--- Provided records ---

(* ===== verification/ContainerFacts.v ===== *)
(** * Facts about the values of a value_container

    What a container holds is the map from a name to the first value of that
    name ([view]).  [set] keeps names distinct and is an insertion into that
    map; [bulk_insert] appends without looking, so an earlier value of the same
    name stays the visible one. *)

From S2P Require Import Prelude Types ErrorCodes UnorderedMap Validation Container ContainerMsgpack.
Import value_container.

Section View.
Context {C : Type}.
Implicit Types (c : t C) (val : optimized_value C) (us : list (optimized_value C)).

Definition named us : list (string * optimized_value C) := (λ v, (name v, v)) <$> us.

Definition view c : gmap string (optimized_value C) := list_to_map (named (optimized_units_ c)).

Definition distinct c : Prop := NoDup (name <$> optimized_units_ c).

Lemma find_unit_view key us :
  find_unit key us = (list_to_map (named us) : gmap string (optimized_value C)) !! key.
Proof.
  induction us as [|v us IH]; simpl; [done|]. case_bool_decide as E.
  - by rewrite E, lookup_insert_eq.
  - by rewrite lookup_insert_ne.
Qed.

Lemma find_unit_elem key us : is_Some (find_unit key us) ↔ key ∈ name <$> us.
Proof.
  induction us as [|v us IH]; simpl.
  - split; [by intros [? ?]|by intros ?%not_elem_of_nil].
  - rewrite elem_of_cons. case_bool_decide as E; [split; eauto|].
    rewrite IH. split; [by right|]. intros [?|?]; [congruence|done].
Qed.

Lemma map_app (us vs : list (optimized_value C)) :
  list_to_map (named (us ++ vs)) =@{gmap string (optimized_value C)}
  list_to_map (named us) ∪ list_to_map (named vs).
Proof. unfold named. by rewrite fmap_app, list_to_map_app. Qed.

(** [replace_unit] finds what [find_unit] finds. *)
Lemma replace_unit_spec val us :
  match replace_unit val us with
  | Some us' => is_Some (find_unit (name val) us) ∧ name <$> us' = name <$> us ∧
      list_to_map (named us') =@{gmap string (optimized_value C)}
        <[name val := val]> (list_to_map (named us))
  | None => find_unit (name val) us = None
  end.
Proof.
  induction us as [|v us IH]; simpl; [done|]. case_bool_decide as E.
  - simpl. rewrite E, insert_insert_eq. by split_and!.
  - destruct (replace_unit val us) as [us'|]; [|done]. destruct IH as (H1 & H2 & H3).
    split_and!; [done|by apply (f_equal (cons (name v)))|].
    unfold named in *. cbn. rewrite H3. by rewrite insert_insert_ne by done.
Qed.

Lemma set_unit_units val c :
  optimized_units_ (set_unit_impl val c) =
  match replace_unit val (optimized_units_ c) with
  | Some us => us
  | None => optimized_units_ c ++ [val]
  end.
Proof.
  unfold set_unit_impl. destruct (replace_unit val _); [done|].
  unfold count_allocation. by case_match.
Qed.

(** Setting a value leaves only that value and values that were there. *)
Lemma set_unit_forall (Q : optimized_value C → Prop) val c :
  Q val → Forall Q (optimized_units_ c) → Forall Q (optimized_units_ (set_unit_impl val c)).
Proof.
  intros Hv. rewrite set_unit_units. generalize (optimized_units_ c). intros us Hus.
  destruct (replace_unit val us) as [us'|] eqn:E; [|by apply Forall_app_2; [|constructor]].
  revert us' E. induction Hus as [|u us Hu Hus IH]; intros us' E; [done|]. cbn in E.
  case_bool_decide; [injection E as <-; by constructor|].
  destruct (replace_unit val us) as [us2|]; [|done]. injection E as <-. constructor; [done|by apply IH].
Qed.

Lemma set_view val c : view (set_unit_impl val c) = <[name val := val]> (view c).
Proof.
  unfold view. rewrite set_unit_units. pose proof (replace_unit_spec val (optimized_units_ c)) as H.
  destruct (replace_unit val _) as [us|]; [apply H|].
  rewrite map_app. simpl. rewrite <-insert_union_r by (by rewrite <-find_unit_view).
  by rewrite map_union_empty.
Qed.

Lemma set_names val c :
  name <$> optimized_units_ (set_unit_impl val c) =
  if bool_decide (is_Some (view c !! name val)) then name <$> optimized_units_ c
  else (name <$> optimized_units_ c) ++ [name val].
Proof.
  unfold view. rewrite set_unit_units, <-find_unit_view.
  pose proof (replace_unit_spec val (optimized_units_ c)) as H.
  destruct (replace_unit val _) as [us|].
  - destruct H as (H1 & -> & _). by rewrite bool_decide_eq_true_2.
  - rewrite H, bool_decide_eq_false_2 by (by intros []). by rewrite fmap_app.
Qed.

Lemma set_distinct val c : distinct c → distinct (set_unit_impl val c).
Proof.
  unfold distinct. rewrite set_names. case_bool_decide as E; [done|]. intros Hd.
  unfold view in E. rewrite <-find_unit_view, find_unit_elem in E.
  apply list.NoDup_app. split_and!; [done| |apply NoDup_singleton].
  by intros x Hx ->%list_elem_of_singleton.
Qed.

Lemma set_frame val c :
  header_ (set_unit_impl val c) = header_ c ∧ changed_data_ (set_unit_impl val c) = true ∧
  parsed_data_ (set_unit_impl val c) = parsed_data_ c ∧
  data_string_ (set_unit_impl val c) = data_string_ c.
Proof.
  unfold set_unit_impl, count_allocation. repeat case_match; by split_and!.
Qed.

(** Values under new and distinct names are appended in order. *)
Lemma set_all_units vals c :
  NoDup (name <$> optimized_units_ c ++ vals) →
  optimized_units_ (set_all vals c) = optimized_units_ c ++ vals.
Proof.
  unfold set_all. revert c. induction vals as [|v vals IH]; intros c H; [by rewrite app_nil_r|].
  cbn [fold_left]. assert (optimized_units_ (set_unit_impl v c) = optimized_units_ c ++ [v]) as E.
  { rewrite set_unit_units. pose proof (replace_unit_spec v (optimized_units_ c)) as Hr.
    destruct (replace_unit v _) as [us|]; [|done]. destruct Hr as (Hin%find_unit_elem & _).
    rewrite fmap_app in H. apply list.NoDup_app in H as (_ & H & _).
    destruct (H _ Hin). cbn. by left. }
  rewrite IH; rewrite E, <-app_assoc; done.
Qed.

Lemma set_all_view vals c :
  view (set_all vals c) = list_to_map (named (rev vals)) ∪ view c.
Proof.
  revert c. unfold set_all. induction vals as [|v vals IH]; intros c; simpl.
  - by rewrite map_empty_union.
  - rewrite IH, map_app, set_view. simpl. rewrite insert_empty, <-map_union_assoc. f_equal.
    by rewrite insert_union_singleton_l.
Qed.

Lemma bulk_loop_units vals c :
  optimized_units_ (fold_left (λ c val,
    with_units (optimized_units_ c ++ [val]) (count_allocation val c)) vals c)
  = optimized_units_ c ++ vals.
Proof.
  revert c. induction vals as [|v vals IH]; intros c; simpl; [by rewrite app_nil_r|].
  rewrite IH. simpl. by rewrite <-app_assoc.
Qed.

Lemma bulk_insert_units vals c :
  optimized_units_ (bulk_insert vals c) = optimized_units_ c ++ vals.
Proof.
  unfold bulk_insert. case_bool_decide as E; [by rewrite E, app_nil_r|]. apply bulk_loop_units.
Qed.
End View.

Section Updates.
Context {C : Type}.
Context (same_container : option C → option C → bool).
Context (same_array : option (list (value_variant C)) → option (list (value_variant C)) → bool).
Implicit Types (us : list (optimized_value C)).

Lemma update_unit_spec key e n us :
  match update_unit same_container same_array key e n us with
  | Some us' => (∃ v, find_unit key us = Some v ∧
                  data_eqb same_container same_array (data v) e = true) ∧
      name <$> us' = name <$> us ∧
      list_to_map (named us') =@{gmap string (optimized_value C)}
        <[key := Optimized key (index_type n) n]> (list_to_map (named us))
  | None => ∀ v, find_unit key us = Some v →
              data_eqb same_container same_array (data v) e = false
  end.
Proof.
  induction us as [|v us IH]; cbn [update_unit find_unit]; [done|]. case_bool_decide as E.
  - destruct (data_eqb _ _ (data v) e) eqn:Ed; [|by intros ? [= <-]].
    split_and!; [by exists v|done|]. unfold named. cbn. by rewrite E, insert_insert_eq.
  - destruct (update_unit _ _ _ _ _ us) as [us'|]; [|done]. destruct IH as (H1 & H2 & H3).
    split_and!; [done|by apply (f_equal (cons (name v)))|].
    unfold named in *. cbn. rewrite H3. by rewrite insert_insert_ne by done.
Qed.
End Updates.

Section Batch.
Context {C : Type}.
Implicit Types (c : t C).

Lemma get_as_map_loop keys c m k :
  um_map (fold_left (λ results key,
    match find_unit key (optimized_units_ c) with
    | Some val => um_index default_optimized (λ _, val) key results
    | None => results
    end) keys m) !! k =
  if bool_decide (k ∈ keys ∧ is_Some (view c !! k)) then view c !! k else um_map m !! k.
Proof.
  revert m. induction keys as [|key keys IH]; intros m; cbn [fold_left].
  - rewrite bool_decide_eq_false_2; [done|]. by intros [?%not_elem_of_nil _].
  - rewrite IH. unfold view. rewrite find_unit_view. destruct (list_to_map _ !! key) as [v|] eqn:E.
    + rewrite um_index_map. destruct (decide (k = key)) as [->|Hk].
      * rewrite lookup_insert_eq, E, (bool_decide_eq_true_2 (key ∈ key :: keys ∧ _)) by
          (split; [apply list_elem_of_here|eauto]). by repeat case_bool_decide.
      * rewrite lookup_insert_ne by done.
        apply (f_equal (λ b : bool, if b then _ else _)), bool_decide_ext. rewrite elem_of_cons. naive_solver.
    + apply (f_equal (λ b : bool, if b then _ else _)), bool_decide_ext. rewrite elem_of_cons.
      split; [naive_solver|]. intros [[->|?] Hs]; [|done]. rewrite E in Hs. by destruct Hs.
Qed.
End Batch.

(** ** Properties *)

(** [set] is insertion into the map of the container: afterwards the name
    maps to the new value and every other name to what it was, distinct names
    stay distinct, the header is untouched and the container is marked changed. *)
Theorem set_inserts {C} (val : optimized_value C) c :
  view (set_value val c) = <[name val := val]> (view c) ∧
  (∀ key, get key (set_value val c) = if bool_decide (key = name val) then Some val else get key c) ∧
  (distinct c → distinct (set_value val c)) ∧
  header_ (set_value val c) = header_ c ∧ changed_data_ (set_value val c) = true.
Proof.
  unfold set_value. destruct (set_frame val c) as (Hh & Hc & _).
  split_and!; [apply set_view| |apply set_distinct|done|done].
  intros key. unfold get. rewrite !find_unit_view. fold (view (set_unit_impl val c)) (view c).
  rewrite set_view. case_bool_decide; [subst; apply lookup_insert_eq|by apply lookup_insert_ne].
Qed.

Lemma set_inserts_witness :
  distinct (set_value (Optimized "k" null_value (Vv V_null)) (node sample)).
Proof.
  apply (set_inserts (Optimized "k" null_value (Vv V_null)) (node sample)).
  apply (bool_decide_eq_true_1 (NoDup _)). vm_compute. reflexivity.
Defined.

(** The two ways to store many values differ on names that occur twice:
    [set_all] lets the last value win over earlier ones and over what was
    stored, [bulk_insert] appends them all, so that the stored value and then
    the first new one stays visible. *)
Theorem set_all_vs_bulk_insert {C} (vals : list (optimized_value C)) c :
  view (set_all vals c) = list_to_map (named (rev vals)) ∪ view c ∧
  (distinct c → distinct (set_all vals c)) ∧
  view (bulk_insert vals c) = view c ∪ list_to_map (named vals) ∧
  optimized_units_ (bulk_insert vals c) = optimized_units_ c ++ vals.
Proof.
  split_and!; [apply set_all_view| | |apply bulk_insert_units].
  - unfold set_all. revert c. induction vals as [|v vals IH]; intros c Hd; [done|].
    by apply IH, set_distinct.
  - unfold view. by rewrite bulk_insert_units, map_app.
Qed.

Lemma set_all_vs_bulk_insert_witness :
  distinct (set_all [Optimized "n" null_value (Vv V_null)] (node sample)).
Proof.
  apply (set_all_vs_bulk_insert [Optimized "n" null_value (Vv V_null)] (node sample)).
  apply (bool_decide_eq_true_1 (NoDup _)). vm_compute. reflexivity.
Defined.

(** [update_if] is a compare-and-swap on the visible value of the key: it
    succeeds exactly when the key is there and its data equals [expected]; then
    the key maps to the new data with the type of that data; otherwise the
    container is unchanged.  It never changes the names. *)
Theorem update_if_compare_and_swap {C} same_container same_array key e n (c : t C) :
  let (c', ok) := update_if same_container same_array key e n c in
  ok = match get key c with
       | Some v => data_eqb same_container same_array (data v) e
       | None => false
       end ∧
  (if ok then view c' = <[key := Optimized key (index_type n) n]> (view c) else c' = c) ∧
  name <$> optimized_units_ c' = name <$> optimized_units_ c.
Proof.
  unfold update_if, get, view.
  pose proof (update_unit_spec same_container same_array key e n (optimized_units_ c)) as H.
  destruct (update_unit _ _ _ _ _ _) as [us|].
  - destruct H as ((v & -> & ->) & Hn & Hv). simpl. by rewrite Hv.
  - split_and!; [|done|done]. destruct (find_unit _ _) as [v|]; [|done]. by rewrite H.
Qed.

(** [set_all_result] stores the values up to the first empty name and
    reports [empty_key] exactly when there is one: the earlier values stay
    stored, so a failure is not all-or-nothing. *)
Theorem set_all_result_prefix {C} (vals : list (optimized_value C)) c :
  ∃ pre post, vals = pre ++ post ∧ Forall (λ v, name v ≠ ""%string) pre ∧
  (set_all_result vals c).1 = set_all pre c ∧
  match (set_all_result vals c).2 with
  | inl _ => post = []
  | inr e => code e = error_codes.empty_key ∧ ∃ v rest, post = v :: rest ∧ name v = ""%string
  end.
Proof.
  revert c. induction vals as [|v vals IH]; intros c; simpl.
  - exists [], []. by split_and!.
  - case_bool_decide as E.
    + exists [], (v :: vals). split_and!; [done..|]. simpl. split; [done|]. by exists v, vals.
    + destruct (IH (set_unit_impl v c)) as (pre & post & -> & Hp & Hs & Hr).
      exists (v :: pre), post. split_and!; [done|by constructor|done|done].
Qed.

(** The batch readers agree with [get]: [get(keys)] and [contains_batch]
    answer key by key in order, and [get_as_map] holds exactly the requested
    keys that are present, with their visible values. *)
Theorem batch_reads_agree {C} (keys : list string) (c : t C) :
  get_batch keys c = (λ key, get key c) <$> keys ∧
  contains_batch keys c = (λ key, bool_decide (is_Some (get key c))) <$> keys ∧
  ∀ k, um_find k (get_as_map keys c) = if bool_decide (k ∈ keys) then get k c else None.
Proof.
  split_and!; [done|done|]. intros k. rewrite um_find_map. unfold get_as_map.
  rewrite get_as_map_loop, um_map_nil, lookup_empty. unfold get. rewrite find_unit_view.
  fold (view c). destruct (view c !! k) as [v|] eqn:E; repeat case_bool_decide; naive_solver.
Qed.

(** The move constructor does not move the values: the new container has the
    header and the text of the source and no values, which stay in the
    moved-from object; move assignment transfers them. *)
Theorem move_construct_keeps_no_values {C} (other c : t C) :
  optimized_units_ (move_construct other).1 = [] ∧
  optimized_units_ (move_construct other).2 = optimized_units_ other ∧
  header_ (move_construct other).1 = header_ other ∧
  optimized_units_ (move_assign c other).1 = optimized_units_ other ∧
  optimized_units_ (move_assign c other).2 = [].
Proof. done. Qed.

---

Using the records above, repeat exactly the lines from the first one through the line with "insertion into that".

> Result of the task
(* ===== verification/ContainerFacts.v ===== *)
(** * Facts about the values of a value_container

    What a container holds is the map from a name to the first value of that
    name ([view]).  [set] keeps names distinct and is an insertion into that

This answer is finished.